═════ Recorded data ═════

(** A subscriber to a table is not told that an entry came back: when an
    entry is set, deleted and set again to the same fields, the second set is
    taken for a repetition of the first, and the last update sent says that
    the entry is empty although the database holds its fields. *)
Theorem readd_suppressed rsd prefix key t1 t2 t3 data :
  tableKey (rsd_tblPath rsd) = "" → rsd_prefixLen rsd = String.length prefix →
  TableData2Msi t1 (set_tableKey (rsd_tblPath rsd) key) true None ∅ = Ok data →
  TableData2Msi t3 (set_tableKey (rsd_tblPath rsd) key) true None ∅ = Ok data →
  data ≠ ∅ →
  dbSingleTableKeySubscribe rsd ∅ [hset_of key prefix t1; del_of key prefix t2; hset_of key prefix t3]
  = ([data; {[key := JObj ∅]}], false).
Proof.
  intros Hk Hl H1 H3 Hd. cbn [dbSingleTableKeySubscribe].
  rewrite (hset_message _ _ _ _ _ _ Hk Hl H1), !bool_decide_false by done.
  rewrite (del_message _ _ _ _ _ Hk Hl), (hset_message _ _ _ _ _ _ Hk Hl H3).
  by rewrite bool_decide_true.
Qed.

End readd.

(** ** A starred path without ports *)

Section empty.
Context {Sw : Swss} {MR : MapRange}.

(** When the port map is empty, which a failed first load makes it for
    good, the path [COUNTERS/Ethernet*] of COUNTERS_DB resolves to no table
    path at all, and the goroutine that is to stream it panics. *)
Theorem empty_stream_panics E g g' p updates_only :
  p = path_of ["COUNTERS"; "Ethernet*"] →
  init_counters E g = (g', None) → countersPortNameMap g' = ∅ →
  populateDbtablePath E (target_prefix "COUNTERS_DB") (Some p) g = (g', Ok []) ∧
  StreamRun updates_only [(p, [])] [] = ([Err Panicked], None).
Proof.
  intros -> Hi He. split; [|done]. unfold populateDbtablePath.
  change (GetTarget (target_prefix "COUNTERS_DB")) with "COUNTERS_DB".
  rewrite target_plain by done. cbn [negb]. rewrite default_namespace.
  rewrite bool_decide_true by done. rewrite Hi. f_equal.
  rewrite slice_names by done. unfold populate_slice. rewrite lookupV2R_eq. simpl.
  unfold v2rEthPortStats. simpl. by rewrite He, map_range_empty.
Qed.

═════

## Problem statement
Working from the material above, retype exactly the lines from the one with "the entry is" through the one with "dbSingleTableKeySubscribe rsd ∅", both included, and only those lines.

## Worked solution
    the entry is empty although the database holds its fields. *)
Theorem readd_suppressed rsd prefix key t1 t2 t3 data :
  tableKey (rsd_tblPath rsd) = "" → rsd_prefixLen rsd = String.length prefix →
  TableData2Msi t1 (set_tableKey (rsd_tblPath rsd) key) true None ∅ = Ok data →
  TableData2Msi t3 (set_tableKey (rsd_tblPath rsd) key) true None ∅ = Ok data →
  data ≠ ∅ →
  dbSingleTableKeySubscribe rsd ∅ [hset_of key prefix t1; del_of key prefix t2; hset_of key prefix t3]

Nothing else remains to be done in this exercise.